(** [_store] *)
Definition store_op (operation : string) (callback : RuntimeStore R -> M R exn unit) : LL unit :=
  match store with
  | None => ret tt
  | Some st =>
      catch (in_store (callback st)) (fun e =>
        audit "loop.runtime_store_failed" "Runtime store operation failed"
          [("operation", VStr operation); ("error_type", VStr (exn_name (exn_cls e))); ("reason", VStr (exn_str e))])
  end.
(** [_recall_goal_memory] *)
Definition recall_goal_memory (g : Goal) : LL unit :=
  let! l := in_memory (recall (goal_id g) false (Some (memory_scope cfg)) None) in
  audit "loop.memory_recalled" "Agent loop recalled goal memory"
    [("goal_id", VStr (goal_id g)); ("count", VInt (Z.of_nat (length l)))].
(** [_write_iteration_memory] *)
Definition iteration_record (g : Goal) (iteration : Z) (p : GoalProgress) (now : float) : MemoryRecord := {|
  rec_key := goal_id g;
  rec_value := VDict [("iteration", VInt iteration); ("goal_status", VStr (GoalStatus_value (g_status g)));
                     ("progress_phase", VStr (phase p)); ("verified_steps", VInt (verified_steps p))];
  rec_confidence := fone; rec_provenance := "agent_loop"; rec_type := MT_FACT; rec_sensitivity := MS_INTERNAL;
  rec_scope := memory_scope cfg; rec_source := None; rec_ttl := None; rec_last_verified_at := None;
  rec_conflicts_with := StrSeq true []; rec_supersedes := StrSeq true []; rec_embedding_id := None;
  rec_access_policy := None; rec_forget_policy := None; rec_created_at := now |}.
Definition write_iteration_memory (g : Goal) (iteration : Z) (p : GoalProgress) : LL unit :=
  in_memory (remember (iteration_record g iteration p)) ;;;
  audit "loop.memory_updated" "Agent loop wrote progress memory"
    [("goal_id", VStr (goal_id g)); ("iteration", VInt iteration); ("scope", VStr (memory_scope cfg))].

(** [_transition_goal_for_evaluation] *)
Definition transition_for_evaluation (g : Goal) (e : GoalEvaluation) : LL Goal :=
  match evaluation_target e with
  | None => ret g
  | Some target =>
      if bool_decide (g_status g = target) then ret g
      else
        let statuses := [("goal_id", VStr (goal_id g)); ("from_status", VStr (GoalStatus_value (g_status g)))] in
        match transition target g with
        | Ok g' =>
            audit "loop.goal_transitioned" "Goal status changed from goal evaluation"
              (statuses ++ [("to_status", VStr (GoalStatus_value (g_status g')));
                            ("evaluation_status", VStr (GoalEvaluationStatus_value (ge_status e)))]) ;;;
            ret g'
        | Raise exc =>
            audit "loop.goal_transition_skipped" "Goal transition from evaluation was not allowed"
              (statuses ++ [("to_status", VStr (GoalStatus_value target));
                            ("evaluation_status", VStr (GoalEvaluationStatus_value (ge_status e)));
                            ("error_type", VStr (exn_name (exn_cls exc))); ("reason", VStr (exn_str exc))]) ;;;
            ret g
        end
  end.
Definition audit_analysis (msg : string) (g : Goal) (iteration : Z) (a : FailureAnalysis) : LL unit :=
  audit "loop.failure_analyzed" msg
    [("goal_id", VStr (goal_id g)); ("iteration", VInt iteration);
     ("failure_type", VStr (FailureType_value (fa_type a))); ("root_cause", VStr (fa_root_cause a));
     ("retryable", VBool (fa_retryable a)); ("suggested_strategy", VStr (fa_strategy a));
     ("evidence", VDict (fa_evidence a))].
Definition steps_of (p : TransactionPlan) : LL (list ActionStep) := gets (fun s => plan_steps (t_heap (l_tx s)) p).
(** [_propose_repair], for a provider that has the method. *)
Definition propose_repair_of (f : ReplanContext -> Goal -> WorldState -> ToolRegistry X -> M P exn (list PlanProposal))
    (c : ReplanContext) : LL (list PlanProposal) :=
  let! w := gets (fun s => t_world (l_tx s)) in
  in_provider (f c (rc_goal c) w (tm_registry tm)).

(** How an iteration ends: [Next] goes on, [Stop] breaks with a reason. *)
Inductive outcome : Type := Next (v : LoopVars) | Stop (v : LoopVars) (why : string).

(** [proposals]: the pending repair, or the provider's. *)
Definition get_proposals (v : LoopVars) : LL (list PlanProposal) :=
  match lv_pending v with
  | Some ps => ret ps
  | None =>
      let! w := gets (fun s => t_world (l_tx s)) in
      in_provider (propose provider (lv_goal v) w (tm_registry tm))
  end.
(** The handler of the KeyError of [kernel.plan]. *)
Definition planning_failed (iteration : Z) (exc : exn) (v : LoopVars) : LL outcome :=
  match propose_repair provider with
  | Some f =>
      if (lv_replans v <? max_replans cfg)%Z
      then
        let a := {| fa_type := F_UNKNOWN_TOOL; fa_root_cause := exn_str exc; fa_retryable := true;
                    fa_strategy := "choose a registered tool";
                    fa_evidence := [("error_type", VStr (exn_name (exn_cls exc)))] |} in
        let v1 := count_replan (add_analysis a v) in
        audit_analysis "Agent loop analyzed a planning failure" (lv_goal v) iteration a ;;;
        let! empty := in_tx (new_plan (lv_goal v) []) in
        let! repair := propose_repair_of f {| rc_goal := lv_goal v; rc_plan := empty; rc_steps := [];
                                              rc_analysis := a; rc_attempt := lv_replans v1 |} in
        let v2 := set_pending (Some repair) v1 in
        ret (match repair with [] => Stop v2 "no_satisfactory_plan" | _ => Next v2 end)
      else ret (Stop v "no_satisfactory_plan")
  | None => ret (Stop v "no_satisfactory_plan")
  end.
(** After an execution that ended the goal for the reason [why]. *)
Definition maybe_replan (iteration : Z) (executed : TransactionPlan) (why : string) (v : LoopVars) : LL outcome :=
  match propose_repair provider with
  | Some f =>
      if str_mem why ["goal_failed"; "goal_blocked"] && (lv_replans v <? max_replans cfg)%Z
      then
        let! steps := steps_of executed in
        let! a := gets (fun s => analyze steps (sys_log (t_sys (l_tx s)))) in
        let v1 := add_analysis a v in
        audit_analysis "Agent loop analyzed a failed plan" (lv_goal v) iteration a ;;;
        if fa_retryable a
        then
          let v2 := count_replan v1 in
          let! steps := steps_of executed in
          let! repair := propose_repair_of f {| rc_goal := lv_goal v; rc_plan := executed; rc_steps := steps;
                                                rc_analysis := a; rc_attempt := lv_replans v2 |} in
          let v3 := set_pending (Some repair) v2 in
          match repair with
          | [] => ret (Stop v3 why)
          | _ =>
              audit "loop.replan_requested" "Agent loop requested a bounded repair plan"
                [("goal_id", VStr (goal_id (lv_goal v))); ("iteration", VInt iteration);
                 ("replan_attempt", VInt (lv_replans v2)); ("proposal_count", VInt (Z.of_nat (length repair)));
                 ("failure_type", VStr (FailureType_value (fa_type a)))] ;;;
              ret (Next v3)
          end
        else ret (Stop v1 why)
      else ret (Stop v why)
  | None => ret (Stop v why)
  end.
(** The evaluation of the goal after an execution: the goal and the reason to stop. *)
Definition evaluate_goal (iteration : Z) (g : Goal) (p : GoalProgress) :
    LL (Goal * option GoalEvaluation * option string) :=
  if use_goal_evaluator cfg
  then
    let! w := gets (fun s => t_world (l_tx s)) in
    let! e := of_res (evaluate evaluators g w (Some p)) in
    audit "loop.goal_evaluated" "Agent loop evaluated goal success criteria"
      [("goal_id", VStr (goal_id g)); ("iteration", VInt iteration);
       ("evaluation_status", VStr (GoalEvaluationStatus_value (ge_status e)));
       ("satisfied_criteria", strs (ge_satisfied e)); ("unsatisfied_criteria", strs (ge_unsatisfied e));
       ("explanation", VStr (ge_explanation e)); ("evidence_keys", strs (py_sorted (dkeys (ge_evidence e))))] ;;;
    match evaluation_stop_reason e with
    | Some why => let! g' := transition_for_evaluation g e in ret (g', Some e, Some why)
    | None => ret (g, Some e, None)
    end
  else ret (g, None, goal_stop_reason g).
(** Executing the selected plan and what follows. *)
Definition act (iteration : Z) (c : PlanCandidate) (v : LoopVars) : LL outcome :=
  let plan := pc_plan c in
  let n := Z.of_nat (length (p_steps plan)) in
  let! steps := steps_of plan in
  store_op "save_plan" (fun st => save_plan st plan steps) ;;;
  audit "loop.plan_selected" "Agent loop selected a plan"
    [("goal_id", VStr (goal_id (lv_goal v))); ("iteration", VInt iteration); ("plan_id", VStr (plan_id plan));
     ("proposal_id", VStr (pp_proposal_id (pc_proposal c))); ("step_count", VInt n)] ;;;
  let! executed := in_tx (kernel_execute tm plan) in
  let g := p_goal executed in
  audit "loop.plan_executed" "Agent loop executed selected plan"
    [("goal_id", VStr (goal_id g)); ("iteration", VInt iteration); ("plan_id", VStr (plan_id executed));
     ("goal_status", VStr (GoalStatus_value (g_status g)))] ;;;
  let! p := gets (fun s => track_progress (step_statuses (l_tx s))) in
  audit "loop.goal_progress_checked" "Agent loop checked goal progress"
    [("goal_id", VStr (goal_id g)); ("iteration", VInt iteration); ("verified_steps", VInt (verified_steps p));
     ("blocked_steps", VInt (blocked_steps p)); ("failed_steps", VInt (failed_steps p));
     ("rolled_back_steps", VInt (rolled_back_steps p)); ("phase", VStr (phase p))] ;;;
  let! (g', e, why) := evaluate_goal iteration g p in
  write_iteration_memory g' iteration p ;;;
  let v' := after_plan g' executed n p (match e with Some _ => e | None => lv_evaluation v end) v in
  match why with
  | Some reason => maybe_replan iteration executed reason v'
  | None => ret (Next v')
  end.
(** The planning result of an iteration. *)
Definition act_on (iteration : Z) (r : PlannerResult) (v : LoopVars) : LL outcome :=
  match pr_selected r with
  | None => ret (Stop v "no_satisfactory_plan")
  | Some c =>
      let plan := pc_plan c in
      let attempted := (lv_tool_calls v + Z.of_nat (length (p_steps plan)))%Z in
      match al_max_tool_calls cfg with
      | Some m =>
          if (m <? attempted)%Z
          then
            audit "loop.tool_call_budget_exceeded" "Agent loop stopped before selected plan exceeded tool call budget"
              [("goal_id", VStr (goal_id (lv_goal v))); ("iteration", VInt iteration);
               ("plan_id", VStr (plan_id plan)); ("max_tool_calls", VInt m);
               ("attempted_tool_calls", VInt attempted)] ;;;
            ret (Stop v "tool_call_budget_exceeded")
          else act iteration c v
      | None => act iteration c v
      end
  end.
(** The body of the loop. *)
Definition iterate (iteration : Z) (v : LoopVars) : LL outcome :=
  let! keys := gets (fun s => state_keys (t_world (l_tx s))) in
  audit "loop.iteration_started" "Agent loop iteration started"
    [("goal_id", VStr (goal_id (lv_goal v))); ("iteration", VInt iteration); ("state_keys", strs keys)] ;;;
  store_op "append_runtime_event" (fun st => append_runtime_event st
    [("event_type", VStr "loop.iteration_started"); ("goal_id", VStr (goal_id (lv_goal v)));
     ("iteration", VInt iteration); ("state_keys", strs keys)]) ;;;
  recall_goal_memory (lv_goal v) ;;;
  let! proposals := get_proposals v in
  let v := set_pending None v in
  match proposals with
  | [] => ret (Stop v "no_plan")
  | _ =>
      let! planned := catch (let! r := in_tx (kernel_plan tm planner_config (lv_goal v) proposals) in ret (Ok r))
                        (fun e => if isinstance e KeyError then ret (Raise e) else raise e) in
      match planned with
      | Raise e => planning_failed iteration e v
      | Ok r => act_on iteration r v
      end
  end.
(** [for iteration in range(1, max_iterations + 1)]; [n] iterations are left. *)
Fixpoint iterations (n : nat) (iteration : Z) (v : LoopVars) : LL (LoopVars * string) :=
  match n with
  | O => ret (v, "max_iterations_reached")
  | Datatypes.S n' =>
      let! o := iterate iteration v in
      match o with
      | Next v' => iterations n' (iteration + 1) v'
      | Stop v' why => ret (v', why)
      end
  end.
(** [AgentLoop.run] *)
Definition loop_run (g : Goal) : LL AgentLoopResult :=
  audit "loop.started" "Agent loop started"
    [("goal_id", VStr (goal_id g)); ("max_iterations", VInt (max_iterations cfg))] ;;;
  store_op "save_goal" (fun st => save_goal st g) ;;;
  let! (v, why) := iterations (Z.to_nat (max_iterations cfg)) 1 (init_vars g) in
  let! calls := gets (fun s => provider_calls provider (l_provider s)) in
  let n := match lv_plans v with
           | [] => Z.min (max_iterations cfg) calls
           | l => Z.of_nat (length l)
           end in
  let g' := lv_goal v in
  audit "loop.finished" "Agent loop finished"
    [("goal_id", VStr (goal_id g')); ("iterations", VInt n); ("stop_reason", VStr why);
     ("goal_status", VStr (GoalStatus_value (g_status g')))] ;;;
  store_op "save_checkpoint" (fun st => save_checkpoint st ("agent_loop:" +:+ goal_id g' +:+ ":final")
    [("goal_id", VStr (goal_id g')); ("stop_reason", VStr why); ("iterations", VInt n);
     ("final_status", VStr (GoalStatus_value (g_status g')));
     ("evaluation_status", match lv_evaluation v with
                           | Some e => VStr (GoalEvaluationStatus_value (ge_status e))
                           | None => VNone
                           end);
     ("selected_plan_ids", strs (map plan_id (lv_plans v)))]) ;;;
  ret {| lr_goal := g'; lr_stop_reason := why; lr_iterations := n; lr_selected_plans := lv_plans v;
         lr_progress := lv_progress v; lr_evaluation := lv_evaluation v; lr_analyses := lv_analyses v |}.
End loop.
^^^^^^^^
▶ Your goal: Exactly as written, reproduce the lines of the data above from the first line through the line where "Definition write_iteration_memory (g" appears.

▶ Response box:
(** [_store] *)
Definition store_op (operation : string) (callback : RuntimeStore R -> M R exn unit) : LL unit :=
  match store with
  | None => ret tt
  | Some st =>
      catch (in_store (callback st)) (fun e =>
        audit "loop.runtime_store_failed" "Runtime store operation failed"
          [("operation", VStr operation); ("error_type", VStr (exn_name (exn_cls e))); ("reason", VStr (exn_str e))])
  end.
(** [_recall_goal_memory] *)
Definition recall_goal_memory (g : Goal) : LL unit :=
  let! l := in_memory (recall (goal_id g) false (Some (memory_scope cfg)) None) in
  audit "loop.memory_recalled" "Agent loop recalled goal memory"
    [("goal_id", VStr (goal_id g)); ("count", VInt (Z.of_nat (length l)))].
(** [_write_iteration_memory] *)
Definition iteration_record (g : Goal) (iteration : Z) (p : GoalProgress) (now : float) : MemoryRecord := {|
  rec_key := goal_id g;
  rec_value := VDict [("iteration", VInt iteration); ("goal_status", VStr (GoalStatus_value (g_status g)));
                     ("progress_phase", VStr (phase p)); ("verified_steps", VInt (verified_steps p))];
  rec_confidence := fone; rec_provenance := "agent_loop"; rec_type := MT_FACT; rec_sensitivity := MS_INTERNAL;
  rec_scope := memory_scope cfg; rec_source := None; rec_ttl := None; rec_last_verified_at := None;
  rec_conflicts_with := StrSeq true []; rec_supersedes := StrSeq true []; rec_embedding_id := None;
  rec_access_policy := None; rec_forget_policy := None; rec_created_at := now |}.
Definition write_iteration_memory (g : Goal) (iteration : Z) (p : GoalProgress) : LL unit :=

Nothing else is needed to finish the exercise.